Search
  • S. Banik

Understanding techniques used for decision-making

In business, decision-making is the process by which stakeholders or investors select a specific action from a large number of available options in order to generate the desired results for the company. The primary goal of decision-making is to enable the firm to maximise the use of its resources in order to achieve its long-term objectives while simultaneously reducing the gap between the firm's current situation and its desired situation. The process of making decisions revolves around identifying organisational challenges and devising a plan of action to address those challenges effectively. Organizations make decisions based on a variety of factors in order to increase their efficiency and productivity. When making decisions, decision-makers should consider applying appropriate decision-making techniques in a variety of scenarios in order to make better decisions (Mukherjee et al., 2018, p.57).





The SWOT diagram is used by the businesses to assess various aspects of their productivity and viability. In this process, the firm's strengths, weaknesses, opportunities, and threats are thoroughly examined. When analysing the Company, the decision-makers examine the firm's power; this allows them to better understand what differentiates them from their competitors and what they can do better. The company's strengths are comprised of a variety of factors such as product quality, employee commitment, and more effective marketing strategies. The majority of a company's weaknesses are related to activities that the company can improve upon. The Company's weaknesses may have a negative impact on its long-term performance, and when they are identified early, they can assist decision-makers in avoiding losses associated with weakness. As a result, opportunities are linked to the Company's strength; the Company examines its strength in order to identify different options in the market, such as market penetration. In order for a company to achieve its goals, it must overcome the threats that stand in its way.
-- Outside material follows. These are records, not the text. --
(* ===== verification/WindowFilter.v ===== *)
(** * Windowed maximum filter: [lib/ngtcp2_window_filter.c]

    The filter BBR keeps of its bandwidth samples: the best sample of a
    window, with two more recent runners-up that take over when the best one
    leaves the window. *)

From S2P Require Import Prelude Const.

Record ngtcp2_window_filter_sample := mk_sample { ws_sample : Z; ws_time : Z }.

Record ngtcp2_window_filter := mk_window_filter {
  wf_window_length : Z;
  wf_est0 : ngtcp2_window_filter_sample;
  wf_est1 : ngtcp2_window_filter_sample;
  wf_est2 : ngtcp2_window_filter_sample;
}.

(** [memset(wf->estimates, 0xFF, ...)] *)
Definition ngtcp2_window_filter_init (window_length : Z) : ngtcp2_window_filter :=
  let e := mk_sample UINT64_MAX UINT64_MAX in mk_window_filter window_length e e e.

Definition ngtcp2_window_filter_reset (wf : ngtcp2_window_filter) (new_sample new_time : Z)
    : ngtcp2_window_filter :=
  let e := mk_sample new_sample new_time in mk_window_filter (wf_window_length wf) e e e.

Definition ngtcp2_window_filter_update (wf : ngtcp2_window_filter) (new_sample new_time : Z)
    : ngtcp2_window_filter :=
  let w := wf_window_length wf in
  let new := mk_sample new_sample new_time in
  if (ws_sample (wf_est0 wf) =? UINT64_MAX) || (ws_sample (wf_est0 wf) <? new_sample)
     || (w <? u64 (new_time - ws_time (wf_est2 wf)))
  then ngtcp2_window_filter_reset wf new_sample new_time
  else
    let (e1, e2) :=
      if ws_sample (wf_est1 wf) <? new_sample then (new, new)
      else if ws_sample (wf_est2 wf) <? new_sample then (wf_est1 wf, new)
      else (wf_est1 wf, wf_est2 wf) in
    let e0 := wf_est0 wf in
    (* Expire and update estimates as necessary. *)
    if w <? u64 (new_time - ws_time e0) then
      let '(e0, e1, e2) := (e1, e2, new) in
      if w <? u64 (new_time - ws_time e0) then mk_window_filter w e1 e2 e2
      else mk_window_filter w e0 e1 e2
    else if (ws_sample e1 =? ws_sample e0) && (Z.shiftr w 2 <? u64 (new_time - ws_time e1)) then
      mk_window_filter w e0 new new
    else if (ws_sample e2 =? ws_sample e1) && (Z.shiftr w 1 <? u64 (new_time - ws_time e2)) then
      mk_window_filter w e0 e1 new
    else mk_window_filter w e0 e1 e2.

Definition ngtcp2_window_filter_get_best (wf : ngtcp2_window_filter) : Z := ws_sample (wf_est0 wf).

(** ** Histories

    The samples given to the filter, the most recent first. *)
Definition history := list ngtcp2_window_filter_sample.

Fixpoint filter_of (window_length : Z) (h : history) : ngtcp2_window_filter :=
  match h with
  | [] => ngtcp2_window_filter_init window_length
  | s :: h => ngtcp2_window_filter_update (filter_of window_length h) (ws_sample s) (ws_time s)
  end.

(** Samples are below [UINT64_MAX] and times do not go back. *)
Fixpoint history_ok (h : history) : Prop :=
  match h with
  | [] => True
  | s :: h =>
      0 <= ws_sample s < UINT64_MAX /\ 0 <= ws_time s < 2 ^ 64 /\
      match h with [] => True | s' :: _ => ws_time s' <= ws_time s end /\ history_ok h
  end.

(** [record h s]: [s] beats every sample before it and no later one beats
    it. *)
Fixpoint record (h : history) (s : ngtcp2_window_filter_sample) : Prop :=
  match h with
  | [] => False
  | s' :: h =>
      (s' = s /\ Forall (fun x => ws_sample x < ws_sample s) h) \/
      (ws_sample s' <= ws_sample s /\ record h s)
  end.

(** ** The invariant *)
Record filter_inv (w : Z) (s : ngtcp2_window_filter_sample) (h : history)
    (f : ngtcp2_window_filter) : Prop := {
  inv_length : wf_window_length f = w;
  inv_in0 : wf_est0 f ∈ s :: h;
  inv_in1 : wf_est1 f ∈ s :: h;
  inv_in2 : wf_est2 f ∈ s :: h;
  inv_samples : ws_sample (wf_est1 f) <= ws_sample (wf_est0 f) /\
                ws_sample (wf_est2 f) <= ws_sample (wf_est1 f) /\
                ws_sample s <= ws_sample (wf_est2 f);
  inv_times : ws_time (wf_est0 f) <= ws_time (wf_est1 f) /\
              ws_time (wf_est1 f) <= ws_time (wf_est2 f) /\
              ws_time (wf_est2 f) <= ws_time s;
  inv_window : ws_time s - ws_time (wf_est0 f) <= w;
}.

Lemma history_times s h x : history_ok (s :: h) -> x ∈ s :: h -> 0 <= ws_time x <= ws_time s.
Proof.
  revert s. induction h as [|s' h IH]; intros s (Hs & Ht & Hmon & Hok) Hx.
  - apply list_elem_of_singleton in Hx as ->. lia.
  - apply elem_of_cons in Hx as [->|Hx]; [lia|]. apply IH in Hx; [lia|done].
Qed.

Lemma history_samples s h x : history_ok (s :: h) -> x ∈ s :: h -> 0 <= ws_sample x < UINT64_MAX.
Proof.
  revert s. induction h as [|s' h IH]; intros s (Hs & Ht & Hmon & Hok) Hx.
  - apply list_elem_of_singleton in Hx as ->. lia.
  - apply elem_of_cons in Hx as [->|Hx]; [lia|]. apply (IH s'); done.
Qed.

Section Step.
Context (w : Z) (s s' : ngtcp2_window_filter_sample) (h : history) (f : ngtcp2_window_filter).
Context (Hw : 0 <= w) (Hok : history_ok (s :: s' :: h)) (Hinv : filter_inv w s' h f).

Lemma diff_time x : x ∈ s :: s' :: h -> u64 (ws_time s - ws_time x) = ws_time s - ws_time x.
Proof.
  intros Hx. pose proof (history_times _ _ _ Hok Hx). destruct Hok as (_ & Ht & _).
  apply u64_small. unfold is_u64. lia.
Qed.

Lemma update_inv : filter_inv w s (s' :: h) (ngtcp2_window_filter_update f (ws_sample s) (ws_time s)).
Proof.
  destruct Hinv as [Hl H0 H1 H2 [Hs1 [Hs2 Hs3]] [Ht1 [Ht2 Ht3]] Hwin].
  pose proof (proj1 (proj2 (proj2 Hok))) as Hmon. cbn in Hmon.
  apply (list_elem_of_further _ s) in H0, H1, H2.
  assert (Hs : s ∈ s :: s' :: h) by apply elem_of_cons, or_introl, eq_refl.
  assert (En : mk_sample (ws_sample s) (ws_time s) = s) by by destruct s.
  unfold ngtcp2_window_filter_update, ngtcp2_window_filter_reset. rewrite En, Hl.
  rewrite diff_time by done.
  destruct (_ || _) eqn:E; [split; cbn; try done; lia|].
  rewrite !orb_false_iff, !Z.ltb_ge, Z.eqb_neq in E. destruct E as [[_ Es] Ew].
  destruct (Z.ltb_spec (ws_sample (wf_est1 f)) (ws_sample s)) as [G1|G1];
    [|destruct (Z.ltb_spec (ws_sample (wf_est2 f)) (ws_sample s)) as [G2|G2]];
    rewrite !diff_time by done;
    repeat match goal with
    | |- context [if ?a <? ?b then _ else _] => destruct (Z.ltb_spec a b)
    | |- context [if ?a && ?b then _ else _] => destruct (a && b)
    end; split; cbn; try done; lia.
Qed.

(** A best sample that no new one beats stays while it is in the window. *)
Lemma update_keeps :
  ws_sample s <= ws_sample (wf_est0 f) -> ws_time s - ws_time (wf_est0 f) <= w ->
  wf_est0 (ngtcp2_window_filter_update f (ws_sample s) (ws_time s)) = wf_est0 f.
Proof.
  intros Hle Hwin. destruct Hinv as [Hl H0 H1 H2 _ [Ht1 [Ht2 Ht3]] _].
  pose proof (history_samples _ _ _ (proj2 (proj2 (proj2 Hok))) H0) as Hmax.
  apply (list_elem_of_further _ s) in H0, H1, H2.
  unfold ngtcp2_window_filter_update. rewrite Hl, !diff_time by done.
  destruct (Z.eqb_spec (ws_sample (wf_est0 f)) UINT64_MAX); [lia|].
  destruct (Z.ltb_spec (ws_sample (wf_est0 f)) (ws_sample s)); [lia|].
  destruct (Z.ltb_spec w (ws_time s - ws_time (wf_est2 f))); [lia|]. cbn [orb].
  destruct (if ws_sample (wf_est1 f) <? ws_sample s then _ else _) as [e1 e2].
  destruct (Z.ltb_spec w (ws_time s - ws_time (wf_est0 f))); [lia|].
  repeat match goal with |- context [if ?b then _ else _] => destruct b end; done.
Qed.
End Step.

Lemma filter_of_inv w s h :
  0 <= w -> history_ok (s :: h) -> filter_inv w s h (filter_of w (s :: h)).
Proof.
  intros Hw. revert s. induction h as [|s' h IH]; intros s Hok.
  - destruct s as [a t]. set (e := mk_sample a t).
    change (filter_of w [e]) with (mk_window_filter w e e e). split; cbn; try (by apply list_elem_of_singleton); lia.
  - change (filter_of w (s :: s' :: h))
      with (ngtcp2_window_filter_update (filter_of w (s' :: h)) (ws_sample s) (ws_time s)).
    apply update_inv; [done..|]. apply IH. apply Hok.
Qed.

Lemma record_in h r : record h r -> r ∈ h.
Proof.
  induction h as [|s h IH]; cbn; [done|].
  intros [[-> _]|[_ H]]; apply elem_of_cons; [by left|]. right. by apply IH.
Qed.

Lemma filter_of_record w s h r :
  0 <= w -> history_ok (s :: h) -> record (s :: h) r -> ws_time s - ws_time r <= w ->
  wf_est0 (filter_of w (s :: h)) = r.
Proof.
  intros Hw. revert s. induction h as [|s' h IH]; intros s Hok Hrec Hwin.
  - destruct Hrec as [[-> _]|[_ []]]. cbn. by destruct r.
  - change (filter_of w (s :: s' :: h))
      with (ngtcp2_window_filter_update (filter_of w (s' :: h)) (ws_sample s) (ws_time s)).
    pose proof (proj2 (proj2 (proj2 Hok))) as Hok'.
    pose proof (filter_of_inv w s' h Hw Hok') as Hinv.
    destruct Hrec as [[-> Hall]|[Hle Hrec]].
    + unfold ngtcp2_window_filter_update, ngtcp2_window_filter_reset.
      rewrite list.Forall_forall in Hall. pose proof (Hall _ (inv_in0 _ _ _ _ Hinv)) as Hlt.
      destruct (Z.ltb_spec (ws_sample (wf_est0 (filter_of w (s' :: h)))) (ws_sample r)); [|lia].
      rewrite orb_true_r. by destruct r.
    + pose proof (proj1 (proj2 (proj2 Hok))) as Hmon. cbn in Hmon.
      assert (E : wf_est0 (filter_of w (s' :: h)) = r) by (apply IH; [done|done|lia]).
      rewrite (update_keeps w s s' h) by (done || rewrite E; done). done.
Qed.

(** C23: the windowed maximum.  After any sequence of samples at times that
    do not go back, the best estimate is one of the samples, was taken
    within the window, and is not below the most recent sample; and a sample
    that was the largest when it came and that no later one beats is the
    best estimate for as long as it is in the window. *)
Theorem window_filter_best (w : Z) (s : ngtcp2_window_filter_sample) (h : history) :
  0 <= w -> history_ok (s :: h) ->
  let f := filter_of w (s :: h) in
  (exists x, x ∈ s :: h /\ ngtcp2_window_filter_get_best f = ws_sample x /\
             0 <= ws_time s - ws_time x <= w) /\
  ws_sample s <= ngtcp2_window_filter_get_best f /\
  (forall r, record (s :: h) r -> ws_time s - ws_time r <= w ->
             ngtcp2_window_filter_get_best f = ws_sample r).
Proof.
  intros Hw Hok. cbv zeta. unfold ngtcp2_window_filter_get_best.
  destruct (filter_of_inv w s h Hw Hok) as [_ H0 _ _ Hs Ht Hwin]. split_and!.
  - exists (wf_est0 (filter_of w (s :: h))). split_and!; done || lia.
  - lia.
  - intros r Hr Hin. by rewrite (filter_of_record w s h r).
Qed.

Lemma window_filter_best_witness :
  let h := [mk_sample 5 7; mk_sample 9 2; mk_sample 8 1] in
  let f := filter_of 10 (mk_sample 4 11 :: h) in
  (exists x, x ∈ mk_sample 4 11 :: h /\ ngtcp2_window_filter_get_best f = ws_sample x /\
             0 <= 11 - ws_time x <= 10) /\
  4 <= ngtcp2_window_filter_get_best f /\
  (forall r, record (mk_sample 4 11 :: h) r -> 11 - ws_time r <= 10 ->
             ngtcp2_window_filter_get_best f = ws_sample r).
Proof.
  apply (window_filter_best 10 (mk_sample 4 11) [mk_sample 5 7; mk_sample 9 2; mk_sample 8 1]);
    [lia|]. repeat split; by vm_compute.
Defined.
SWOT analysis assists businesses in identifying the problems that they are facing as a result of their weaknesses and threats, and it also assists decision-makers in resolving those problems as a result of their opportunities and strengths. The technique is useful in determining the viability of a business as well as the potential for diversification strategies to be implemented.


It is a decision-making technique that is used to determine the profitability of an enterprise, analyse the cash flows of an organisation, and determine the payback period for a project. It is critical for a company to use this technique when making investment decisions between multiple ventures in order to determine their viability. In order for a project to be considered financially viable, its cash inflows must be greater than its initial cash outlay. Throughout its economic life, it may have the potential to generate cash flows from operations. Using the discounting of cash inflows and outflows, decision-makers can compare and contrast multiple investment projects. This technique assists decision-makers in analysing the financial statements of the company in order to assess its performance and make recommendations based on the information obtained.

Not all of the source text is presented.